DEPLER - Hybrid Statistical Control
DEPLER is a project that aims to study challenges and prospects of combining statistical online planning and deep learning of global models in single and multi-agent systems, both in discrete and continuous state and time domains. The project is an initiative of the DARTS team.
Deep Experience Planning: Local Planning with Value Functions
Currently, we are studying the combination of statistical online planning with global value functions (or distributions) learned from prior experience in order to improve planning effectiveness. The idea is to combine the effectiveness and precise value estimations obtained by bounded statistical local planning with learned value functions capturing the general value distribution in the state space. While classical statistical planners use a heuristic value when they reach their simulation horizon, we instead estimate the value of the final state of a search trace with an estimated value learned from former experience of the agent. To enable generalization, we use a deep learning approach for modeling and training the value function estimate. See here for more details on Deep Experience Planning.
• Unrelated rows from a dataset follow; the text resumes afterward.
(** When the loss and its gradient can be computed, the loop prints the
    same loss at every tenth iteration and returns [params]. *)
Lemma fit_loop_output (range : list nat) (params grads : Jax.TORDParamsJAX)
    (loss : Jnp.jfloat) (out : list Jax.line) :
  Jax.loss_fn odeint data_t data_x params = Ok loss ->
  grad (Jax.loss_fn odeint data_t data_x) params = Ok grads ->
  Jax.fit_loop odeint grad data_t data_x range params out =
  (Ok params,
   out ++ map (fun i => (i, loss))
            (filter (fun i => (i mod 10 =? 0)%nat) range)).
Proof.
  intros Hl Hg. revert out. induction range as [| i range IH]; intro out.
  - simpl. now rewrite app_nil_r.
  - cbn [Jax.fit_loop filter]. rewrite Hl, Hg. rewrite IH.
    destruct (i mod 10 =? 0)%nat; [| reflexivity].
    cbn [map]. now rewrite <- app_assoc.
Qed.

(** C9: the loop of [fit_to_data] computes the loss and its gradient at
    every iteration and uses neither: [params] is never assigned, so what is
    returned is [initial_params] itself, for every data set and every
    iteration budget; and the loss is printed at iterations 0, 10, 20, ...
    only, each time the loss of [initial_params]. *)
Theorem fit_to_data_returns_initial_params
    (initial_params : Jax.TORDParamsJAX) (n_iterations : Z) :
  (fst (Jax.fit_to_data odeint grad data_t data_x initial_params n_iterations)
     = Ok initial_params \/
   exists e,
     fst (Jax.fit_to_data odeint grad data_t data_x initial_params n_iterations)
     = Raise e) /\
  (forall loss grads,
     Jax.loss_fn odeint data_t data_x initial_params = Ok loss ->
     grad (Jax.loss_fn odeint data_t data_x) initial_params = Ok grads ->
     Jax.fit_to_data odeint grad data_t data_x initial_params n_iterations =
     (Ok initial_params,
      map (fun i => (i, loss))
        (filter (fun i => (i mod 10 =? 0)%nat)
           (seq 0 (Z.to_nat n_iterations))))).
Proof.
  split.
  - apply fit_loop_params.
  - intros loss grads Hl Hg. unfold Jax.fit_to_data.
    now rewrite (fit_loop_output _ _ grads loss [] Hl Hg).
Qed.

End Fitting.

(** * Rolling boundary stability *)

Lemma at_set_app {A} (pre post : list A) (a v : A) :
  Jnp.at_set (pre ++ a :: post) (length pre) v = pre ++ v :: post.
Proof. induction pre as [| b pre IH]; simpl; [reflexivity | now rewrite IH]. Qed.

(** Setting the entries of an array one index after the other is a map over
    the indices. *)
Lemma fold_at_set {A} (f : nat -> A) (k s : nat) (pre post : list A) :
  length pre = s -> length post = k ->
  fold_left (fun r i => Jnp.at_set r i (f i)) (seq s k) (pre ++ post) =
  pre ++ map f (seq s k).
Proof.
  revert s pre post. induction k as [| k IH]; intros s pre post Hpre Hpost.
  - destruct post; [reflexivity | discriminate].
  - destruct post as [| a post]; [discriminate |]. subst s.
    cbn [seq fold_left map]. rewrite at_set_app.
    replace (pre ++ f (length pre) :: post)
      with ((pre ++ [f (length pre)]) ++ post)
      by (now rewrite <- app_assoc).
    rewrite IH.
    + now rewrite <- app_assoc.
    + rewrite length_app. simpl. lia.
    + simpl in Hpost. lia.
Qed.

Lemma rolling_std_map (arr : list R) (w : Z) :
  Jax.rolling_std arr w =
  map (fun i =>
         Jnp.std (Jnp.slice arr
                    (Z.max 0 (Z.of_nat i - w / 2))
                    (Z.min (Z.of_nat (length arr)) (Z.of_nat i + w / 2))))
    (seq 0 (length arr)).
Proof.
  unfold Jax.rolling_std. cbv zeta.
  apply (fold_at_set _ (length arr) 0 [] (repeat (Some 0) (length arr)));
    [reflexivity | apply repeat_length].
Qed.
A Framework for Research on Hybrid Model-Based Control
In the long term, we are thinking about providing a research platform for hybrid control approaches combining statistical online planning and learning. With the DEPLER framework, we hope to provide an attractive and easily accessible ecosystem to foster and accelerate research on hybrid model-predictive control based on combining local planning and global learning.
The DEPLER framework is inspired by a number of openly available platforms for control research: OpenAI Gym and Universe, and the GVGAI competition.
-
Gym and Universe focus on end-to-end reinforcement learning and transfer reinforcement learning. Have a look at Alex’ Deep Q-Embedding for Transfer Reinforcement Learning for a very interesting example in this direction. However, both Gym and Universe do not provide out-of-the-box simulations that allow to focus on model predictive control. Rather, an agent has to infer the simulation model from observations first. While this is an interesting task on its own, we think that the task of effective usage of the model is interesting and deserves focused research as well. Also, both Gym and Universe focus on single agent learning - currently, there are no multi-agent scenarios.
-
The GVGAI framework is providing a simulation model for its domain out of the box. However, the focus in GVGAI is on competitive, high-performance game playing in discrete space and time domains. GVGAI agents always have a perfect model of the game available. Also, while there is a two-player GVGAI challenge, there are no team-based collaborative and/or competitive games such as capture the flag or king of the hill style scenarios. By the way: Flo achieved state-of-the-art results in the two player GVGAI competition. Watch out for Number 27 in the GVGAI scoreboards.
With DEPLER, we want to provide an open research environment with a number of baseline scenarios useful for studying hybrid control systems. We also want to provide implementations of baseline control algorithms to allow newcomers an easy start in this promising research direction. We think about providing parametrized model access: That is, scenarios may provide a parametrized distribution of models representing model uncertainty, rather than a perfect single model. Also, we think about parametrizable model errors to enable studying the robustness of control algorithms versus inadequate models.